Presented by the Melbourne Cinémathèque & ACMI
The Story of Asya Klyachina
Istoriya Asi Klyachinoy, kotoraya lyubila, da ne vyshla zamuzh
When
Wed 8 Apr 2020
10pm (AEST)
See below for additional related events
An exquisitely shot, neo-realist portrait of rural Soviet life.
Andrei Konchalovsky’s second feature, also known as Asya's Happiness – one might immediately surmise that this alternative title is ironic – was grossly at odds with the mandated (and wholly unironic) tenets of “Socialist Realism” and was accordingly suppressed by Soviet authorities. It remained unreleased until 1987, when it received widespread acclaim. Predominantly cast with non-professional actors, it centres on Asya (Iya Savvina), a pregnant woman who is a member of a struggling farm collective whose workers battle poverty, disorder and each other. This bleak, exquisitely shot, neo-realist portrait of rural life provides a subtle yet highly critical vision of the distant and indifferent governmental bureaucracy that controls the collective’s existence.
“At about the same time as [Konchalovsky] was experiencing censorship problems with Asya’s Happiness, Tarkovsky was battling the censors over Andrei Rublev …”; the latter masterpiece, like Tarkovsky’s two prior films, was co-written by Konchalovsky. Read more in Greg Dolgopolov’s excellent annotation in Senses of Cinema below.

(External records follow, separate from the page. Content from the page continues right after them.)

Definition exec_action (c : Config) (x : Action) : option Config :=
  match x with
  | ASpawn q =>
      Some {| cf_engine := cf_engine c; cf_registry := cf_registry c; cf_locks := cf_locks c;
              cf_threads := cf_threads c ++ [(q, PStart)]; cf_dispatcher := cf_dispatcher c;
              cf_stop := cf_stop c |}
  | AThread i => exec_thread c i
  | ADefine def => Some (set_engine c (define_machine def (cf_engine c)).2)
  | ASubscribe id f after =>
      if read_locked (cf_dispatcher c) then None else
      Some {| cf_engine := (subscribe id f after (cf_engine c)).2;
              cf_registry := cf_registry c ++ [(f, after)]; cf_locks := cf_locks c;
              cf_threads := cf_threads c; cf_dispatcher := cf_dispatcher c; cf_stop := cf_stop c |}
  | AWake w =>
      match cf_dispatcher c with
      | DWait =>
          if wake_enabled c w then
            let '(d, e') := on_wake w (cf_engine c) in Some (set_engine (set_dispatcher c d) e')
          else None
      | _ => None
      end
  | ADispatch =>
      match dispatch_step (cf_dispatcher c) (cf_engine c) with
      | Some (d, e') => Some (set_engine (set_dispatcher c d) e')
      | None => None
      end
  end.

Fixpoint exec (c : Config) (xs : list Action) : option Config :=
  match xs with
  | [] => Some c
  | x :: xs => match exec_action c x with Some c' => exec c' xs | None => None end
  end.

(** The requests and definitions of a schedule are admissible. *)
Definition action_ok (defs : MachineDefinition → Prop) (x : Action) : Prop :=
  match x with
  | ASpawn q => nul_free (q_entity q) = true ∧ nul_free (q_machine q) = true
  | ADefine def => defs def
  | _ => True
  end.

Lemma exec_thread_sound {MO : MpscOk ChangeRecord} defs c i c' :
  exec_thread c i = Some c' → conf_step defs c c'.
Proof.
  unfold exec_thread. destruct (cf_threads c !! i) as [[q pc]|] eqn:Hi; [|done].
  destruct pc as [| | | |def|p|prep|res|r|r].
  2: { destruct (cf_locks c !! stripe q) eqn:Hl; [done|]. intros [= <-]. by apply st_lock. }
  8: { intros [= <-]. by apply st_unlock. }
  8: done.
  all: match goal with |- context [thread_step ?q0 ?pc ?e0] =>
    destruct (thread_step q0 pc e0) as [pc' e'] eqn:Hs end;
    intros [= <-]; by eapply st_thread.
Qed.

Lemma define_subscribers def e : e_subscribers (define_machine def e).2 = e_subscribers e.
Proof.
  unfold define_machine, st_bind, core, st_res. destruct (map_err _ _); [|done].
  unfold storage. by destruct (s_store_machine def (e_storage e)).
Qed.

Lemma exec_action_sound {MO : MpscOk ChangeRecord} defs c x c' :
  action_ok defs x → exec_action c x = Some c' → conf_step defs c c'.
Proof.
  destruct x as [q|i|def|id f after|w|]; cbn [action_ok exec_action]; intros Hok.
  - destruct Hok. intros [= <-]. by apply st_spawn.
  - apply exec_thread_sound.
  - intros [= <-]. eapply (st_client _ c (cf_registry c)); [eapply (cl_define _ _ _ def); [done|]|].
    + apply surjective_pairing.
    + intros _. by rewrite (define_subscribers def).
  - destruct (read_locked (cf_dispatcher c)) eqn:Hl; [done|]. intros [= <-].
    apply st_client; [constructor|]. by rewrite Hl.
  - destruct (cf_dispatcher c) eqn:Hd; try done. destruct (wake_enabled c w) eqn:Hw; [|done].
    destruct (on_wake w (cf_engine c)) as [d e'] eqn:Ho. intros [= <-].
    eapply st_wake; [done| |done]. destruct w; cbn in Hw; [by apply eqb_prop|done|done].
  - destruct (dispatch_step _ _) as [[d e']|] eqn:Hd; [|done]. intros [= <-]. by apply st_dispatch.
Qed.

Lemma exec_sound {SO : StorageOk SE} {MO : MpscOk ChangeRecord} b defs n c xs c' :
  conf_reachable b defs n c → Forall (action_ok defs) xs → exec c xs = Some c' →
  conf_reachable b defs (n + length xs) c'.
Proof.
  intros HR HF. revert n c HR. induction HF as [|x xs Hx HF IH]; intros n c HR; cbn [exec length].
  - intros [= <-]. by rewrite Nat.add_0_r.
  - destruct (exec_action c x) as [c1|] eqn:H1; [|done]. intros Hrun.
    replace (n + S (length xs)) with (S n + length xs) by lia. eapply IH; [|done].
    eapply conf_next; [done|]. by eapply exec_action_sound.
Qed.

Lemma exec_run {SO : StorageOk SE} {MO : MpscOk ChangeRecord} b defs n h c xs c' :
  conf_run b defs n h c → Forall (action_ok defs) xs → exec c xs = Some c' →
  ∃ h', conf_run b defs (n + length xs) h' c'.
Proof.
  intros HR HF. revert n h c HR. induction HF as [|x xs Hx HF IH]; intros n h c HR; cbn [exec length].
  - intros [= <-]. rewrite Nat.add_0_r. eauto.
  - destruct (exec_action c x) as [c1|] eqn:H1; [|done]. intros Hrun.
    replace (n + S (length xs)) with (S n + length xs) by lia. eapply IH; [|done].
    eapply run_step; [done|]. by eapply exec_action_sound.
Qed.

End schedules.
(* ===== verification/Interleave.v ===== *)
(** * Interleavings: what each thread knows and what each step does

    [thread_ok] says what a thread may rely on at each program point; the
    stability lemmas show that the steps of others keep it ([pool_move]), and
    the [step_*] lemmas that its own steps establish it and, once the outcome is
    decided, that it is an outcome of the specification ([verdict]). *)
From S2P Require Import Prelude Core Keys Storage StorageSpec StorageTrait Channel Engine EngineSpec EngineRun Dispatch System.
From S2P Require Import Concurrent.

(** ** What a thread knows *)

Section interleaving.
Context {SE : StorageEngine} {SO : StorageOk SE} {MP : Mpsc ChangeRecord} {MO : MpscOk ChangeRecord}.
Context {EN : Env} {EO : EnvOk EN}.
Context (defs : MachineDefinition → Prop).
Implicit Types (a : Abs) (b : bool) (e : Engine) (q : Request) (c : Config).

(** What a call has read, so far, of what others may change under its lock: the
    answer of the key lookup, the machine's definition, the guard registry. *)
Record Reads : Type := {
  rd_hit : option TransitionRecord → Prop;
  rd_machine : option MachineDefinition → Prop;
  rd_guards : GuardRegistry.GuardRegistry → Prop;
}.
Implicit Types R : Reads.

Record reads_le R R' : Prop := {
  rl_hit x : rd_hit R x → rd_hit R' x;
  rl_machine x : rd_machine R x → rd_machine R' x;
  rl_guards x : rd_guards R x → rd_guards R' x;
}.

(** The answer of the lookup on this store; a store that fails may answer that
    there is none. *)
Definition looked_up b a q (hit : option TransitionRecord) : Prop :=
  hit = spec_hit a q ∨ b = false ∧ hit = None.

(** [R] counts what is read at [pc] from the state as it is. *)
Definition reads_now b R e a q (pc : Pc) : Prop :=
  match pc with
  | PIdem => ∀ hit, looked_up b a q hit → rd_hit R hit
  | PMachine => rd_machine R (a_machines a !! q_machine q)
  | PGuards _ => rd_guards R (e_guards e)
  | _ => True
  end.

(** A definition that was stored under the request's machine, now or before. *)
Definition valid_def q (def : MachineDefinition) : Prop :=
  ∃ def0, defs def0 ∧ well_formed def0 ∧ md_name def0 = q_machine q ∧ def = canon_machine def0.

(** The plan agrees with the entity's state in the store. *)
Record plan_ok a q (p : Plan) : Prop := {
  po_def : valid_def q (pl_definition p);
  po_state : pl_state p = spec_current a (pl_definition p) (q_entity q) (q_machine q);
  po_version : pl_version p = spec_version a (q_entity q) (q_machine q);
  po_created : pl_created_at p = spec_created a (pl_now p) (q_entity q) (q_machine q);
  po_expected : version_ok a q;
  po_rule : FsmPlanner.plan_transition (pl_definition p) (pl_state p) (q_event q) (q_entity q)
            = Ok (pl_rule p);
}.

(** What is about to be committed follows from a plan whose guards passed. *)
Record justified (reg : GuardRegistry.GuardRegistry) a q (p : Plan) (ts : Time) (prep : Prepared) : Prop := {
  ju_plan : plan_ok a q p;
  ju_guards : ∃ t1 t2, guards_pass reg (pl_rule p)
    (guard_state a (pl_definition p) q t1 t2) (q_ctx q) = Ok tt;
  ju_record : pp_record prep = set_rec_version
    (FsmPlanner.build_transition_record (rec_id (pp_record prep)) ts (q_entity q) (q_machine q)
       (pl_state p) (rule_to_state (pl_rule p)) (q_event q) (q_actor q) (q_ctx q) (q_key q))
    (spec_version a (q_entity q) (q_machine q) + 1);
  ju_state : pp_new_state prep = commit_state a q (pl_rule p) (pl_now p);
  ju_effects : Forall2 (effect_for (rec_id (pp_record prep)))
    (FsmPlanner.compute_effects (pl_definition p) (q_event q)) (pp_effects prep);
}.

(** The identifiers it brings are drawn, distinct and not in the store. *)
Definition prep_ids (prep : Prepared) : list string :=
  rec_id (pp_record prep) :: (eff_id <$> pp_effects prep).

Record ids_ok a (u : nat) (prep : Prepared) : Prop := {
  io_drawn x : x ∈ prep_ids prep → ∃ j, j < u ∧ x = new_v4 j;
  io_nodup : NoDup (prep_ids prep);
  io_log r : r ∈ a_log a → rec_id r ∉ prep_ids prep;
  io_outbox x : x ∈ prep_ids prep → a_outbox a !! x = None;
}.

Definition thread_ok R a (u : nat) q (pc : Pc) : Prop :=
  match pc with
  | PMachine => rd_hit R None
  | PLoad def => rd_hit R None ∧ rd_machine R (Some def) ∧ valid_def q def
  | PGuards p => rd_hit R None ∧ rd_machine R (Some (pl_definition p)) ∧ plan_ok a q p
  | PCommit prep =>
      rd_hit R None
      ∧ (∃ p ts reg, rd_machine R (Some (pl_definition p)) ∧ rd_guards R reg ∧ justified reg a q p ts prep)
      ∧ ids_ok a u prep
  | _ => True
  end.

(** *** Interference *)

Definition same_entity a a' q : Prop :=
  a_states a' !! (q_entity q, q_machine q) = a_states a !! (q_entity q, q_machine q).

Lemma plan_ok_stable a a' q p : same_entity a a' q → plan_ok a q p → plan_ok a' q p.
Proof.
  intros Hs [Hd Hst Hv Hc He Hr]. unfold same_entity in Hs. split; try done.
  - unfold spec_current. rewrite Hs. exact Hst.
  - unfold spec_version. rewrite Hs. exact Hv.
  - unfold spec_created. rewrite Hs. exact Hc.
  - unfold version_ok, spec_version in *. by rewrite Hs.
Qed.

Lemma justified_stable reg a a' q p ts prep :
  same_entity a a' q → justified reg a q p ts prep → justified reg a' q p ts prep.
Proof.
  intros Hs [Hp (t1 & t2 & Hg) Hr Hst Hf]. pose proof Hs as Hs'. unfold same_entity in Hs'. split.
  - by eapply plan_ok_stable.
  - exists t1, t2. unfold guard_state, spec_current, spec_version in *. by rewrite Hs'.
  - unfold spec_version in *. by rewrite Hs'.
  - unfold commit_state, spec_version, spec_created in *. by rewrite Hs'.
  - done.
Qed.

(** The store gained no identifier of [prep]. *)
Definition no_new_ids a a' (prep : Prepared) : Prop :=
  (∀ r, r ∈ a_log a' → r ∈ a_log a ∨ rec_id r ∉ prep_ids prep)
  ∧ ∀ x, x ∈ prep_ids prep → a_outbox a !! x = None → a_outbox a' !! x = None.

Lemma ids_ok_stable a a' u u' prep :
  no_new_ids a a' prep → u <= u' → ids_ok a u prep → ids_ok a' u' prep.
Proof.
  intros [Hl Ho] Hu [Hd Hn Hlog Hout]. split; try done.
  - intros x (j & ? & ?)%Hd. exists j. split; [lia|done].
  - intros r [?|?]%Hl; auto.
  - auto.
Qed.

Lemma thread_ok_stable R R' a a' u u' q pc :
  reads_le R R' →
  (in_critical pc = true → same_entity a a' q) →
  (∀ prep, pc = PCommit prep → no_new_ids a a' prep) → u <= u' →
  thread_ok R a u q pc → thread_ok R' a' u' q pc.
Proof.
  intros [HRh HRm HRg] Hs Hn Hu. destruct pc as [| | | |def|p|prep|res|r|r]; cbn in *; try done.
  - auto.
  - intros (? & ? & ?). auto.
  - intros (? & ? & ?). split_and!; [auto..|]. eapply plan_ok_stable; [|done]. auto.
  - intros (? & (p & ts & reg & ? & ? & Hj) & Hi). split_and!; [auto| |].
    { exists p, ts, reg. split_and!; [auto..|]. by eapply justified_stable; [apply Hs|]. }
    eapply ids_ok_stable; [by apply Hn|done|done].
Qed.

Lemma quiet_same_entity a a' q : quiet a a' → same_entity a a' q.
Proof. intros [HS _ _]. unfold same_entity. by rewrite HS. Qed.
Lemma quiet_no_new_ids a a' prep : quiet a a' → no_new_ids a a' prep.
Proof. intros [_ HL HO]. split; [rewrite HL; by left|intros x _; apply HO]. Qed.

(** *** Commits with an older definition *)

Lemma consistent_machines a ms :
  consistent defs a →
  (∀ n d, ms !! n = Some d → ∃ def, defs def ∧ well_formed def ∧ md_name def = n ∧ d = canon_machine def) →
  consistent defs (set_machs a ms).
Proof. intros HC Hms. split; try apply HC. done. Qed.

Lemma consistent_with_machine a q def :
  consistent defs a → valid_def q def →
  consistent defs (set_machs a (<[q_machine q := def]> (a_machines a))).
Proof.
  intros HC (def0 & Hd & Hwf & Hn & ->). apply consistent_machines; [done|].
  intros n d. rewrite lookup_insert. case_decide; [|apply HC]. intros [= <-]. subst n. eauto.
Qed.

Lemma planned_with_machine a q p :
  plan_ok a q p →
  planned (set_machs a (<[q_machine q := pl_definition p]> (a_machines a))) q (pl_definition p) (pl_rule p).
Proof.
  intros [Hd Hst Hv Hc He Hr]. split_and!; [apply lookup_insert_eq|done|].
  rewrite Hst in Hr. exact Hr.
Qed.


(** ** Steps of a thread *)

(** The result a thread has once it is decided. *)
Definition decided (pc : Pc) : option (Res TransitionResult EngineError) :=
  match pc with PUnlock r => Some r | PNotify res => Some (Ok res) | _ => None end.

(** The store with the definition of the request's machine that the call read. *)
Definition with_machine a q (mach : option MachineDefinition) : Abs :=
  set_machs a (partial_alter (λ _, mach) (q_machine q) (a_machines a)).

(** The guards have been looked at. *)
Definition past_plan (pc : Pc) : bool :=
  match pc with PGuards _ | PCommit _ => true | _ => false end.

(** The result is that of a step of the specification on the store as it is, for
    the lookup's answer, the definition and the guards that the call read; or the
    store failed. *)
Definition verdict b R a q (pc : Pc) (r : Res TransitionResult EngineError) a' : Prop :=
  (∃ hit mach reg a1, rd_hit R hit ∧ (hit = None → rd_machine R mach)
     ∧ (past_plan pc = true → rd_guards R reg)
     ∧ spec_step reg (with_machine a q mach) q hit r a1 ∧ a' = set_machs a1 (a_machines a))
  ∨ b = false ∧ (∃ err, r = Err (EStorage err) ∧ is_failure err) ∧ a' = a.

(** The store after the commit of [prep]. *)
Definition committed a q (prep : Prepared) a' : Prop :=
  ∃ rec st, a' = commit_abs a rec st (pp_effects prep) ∧ rec_id rec = rec_id (pp_record prep)
    ∧ es_entity_id st = q_entity q ∧ es_machine st = q_machine q.

Record stepped b (n : nat) R e a q (pc pc' : Pc) e' a' : Prop := {
  sp_inv : stored b defs (S n) e' a';
  sp_ext : extends a a';
  sp_frame : frame e e';
  sp_notify : e_commit_notify e' = e_commit_notify e;
  sp_thread : thread_ok R a' (e_uuids e') q pc';
  sp_critical : in_critical pc' = true;
  sp_change : a' = a ∧ (∀ res, pc' ≠ PNotify res)
    ∨ ∃ prep res, pc = PCommit prep ∧ pc' = PNotify res ∧ committed a q prep a';
  sp_verdict r : decided pc' = Some r → verdict b R a q pc r a';
}.

Lemma stored_same b n e a e' :
  stored b defs n e a → holds (e_storage e') a → fit_if b (e_storage e') → frame e e' →
  stored b defs (S n) e' a.
Proof.
  intros HI Hh Hb Hf. split; try done; try apply HI.
  - eapply drawn_mono; [apply HI|apply Hf].
  - pose proof (sd_count _ _ _ _ _ HI). lia.
Qed.

(** A step that leaves the store alone. *)
Lemma stepped_same b n R e a q pc pc' e' :
  stored b defs n e a → holds (e_storage e') a → fit_if b (e_storage e') → frame e e' →
  e_commit_notify e' = e_commit_notify e → thread_ok R a (e_uuids e') q pc' →
  in_critical pc' = true → (∀ res, pc' ≠ PNotify res) →
  (∀ r, decided pc' = Some r → verdict b R a q pc r a) →
  stepped b n R e a q pc pc' e' a.
Proof.
  intros HI Hh Hb Hf Hn Ht Hc Hp Hv. split; try done.
  - by eapply stored_same.
  - apply extends_refl.
  - by left.
Qed.

Lemma set_machs_id a : set_machs a (a_machines a) = a.
Proof. by destruct a. Qed.
Lemma set_machs_back a ms : set_machs (set_machs a ms) (a_machines a) = a.
Proof. by destruct a. Qed.

(** A verdict that changes nothing. *)
Lemma verdict_same b R a q pc hit mach reg r :
  rd_hit R hit → (hit = None → rd_machine R mach) → (past_plan pc = true → rd_guards R reg) →
  spec_step reg (with_machine a q mach) q hit r (with_machine a q mach) → verdict b R a q pc r a.
Proof.
  intros Hh Hm Hg Hs. left. exists hit, mach, reg, (with_machine a q mach). split_and!; try done.
  unfold with_machine. by rewrite set_machs_back.
Qed.
Lemma verdict_failure b R a q pc err :
  b = false → is_failure err → verdict b R a q pc (Err (EStorage err)) a.
Proof. intros -> ?. right. eauto. Qed.

Lemma step_idem b n R e a q pc' e' :
  stored b defs n e a → reads_now b R e a q PIdem → thread_step q PIdem e = (pc', e') →
  stepped b n R e a q PIdem pc' e' a.
Proof.
  intros HI HR. cbn [thread_step]. unfold after.
  destruct (lookup_idempotency_run b e a (q_key q) (sd_holds _ _ _ _ _ HI) (sd_fit _ _ _ _ _ HI))
    as (hit & d & -> & Hh & Hb & Hhit). apply HR in Hhit.
  destruct hit as [ex|]; intros [= <- <-]; apply stepped_same; try done.
  intros r [= <-]. by apply (verdict_same _ _ _ _ _ (Some ex) None (e_guards e)); [| |done|constructor].
Qed.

– Cerise Howard, Melbourne Cinémathèque co-curator
Further reading
Asya’s Happiness
Greg Dolgopolov, Senses of Cinema, December 2009
Andrei Konchalovsky on Andrei Tarkovsky
Konchalovsky co-wrote Tarkovsky's first 3 films – Steamroller and the Violin, Ivan's Childhood, and Andrei Rublev – and here is an excerpt from the documentary Tarkovsky: Time Within Time, directed by P.J. Letofsky.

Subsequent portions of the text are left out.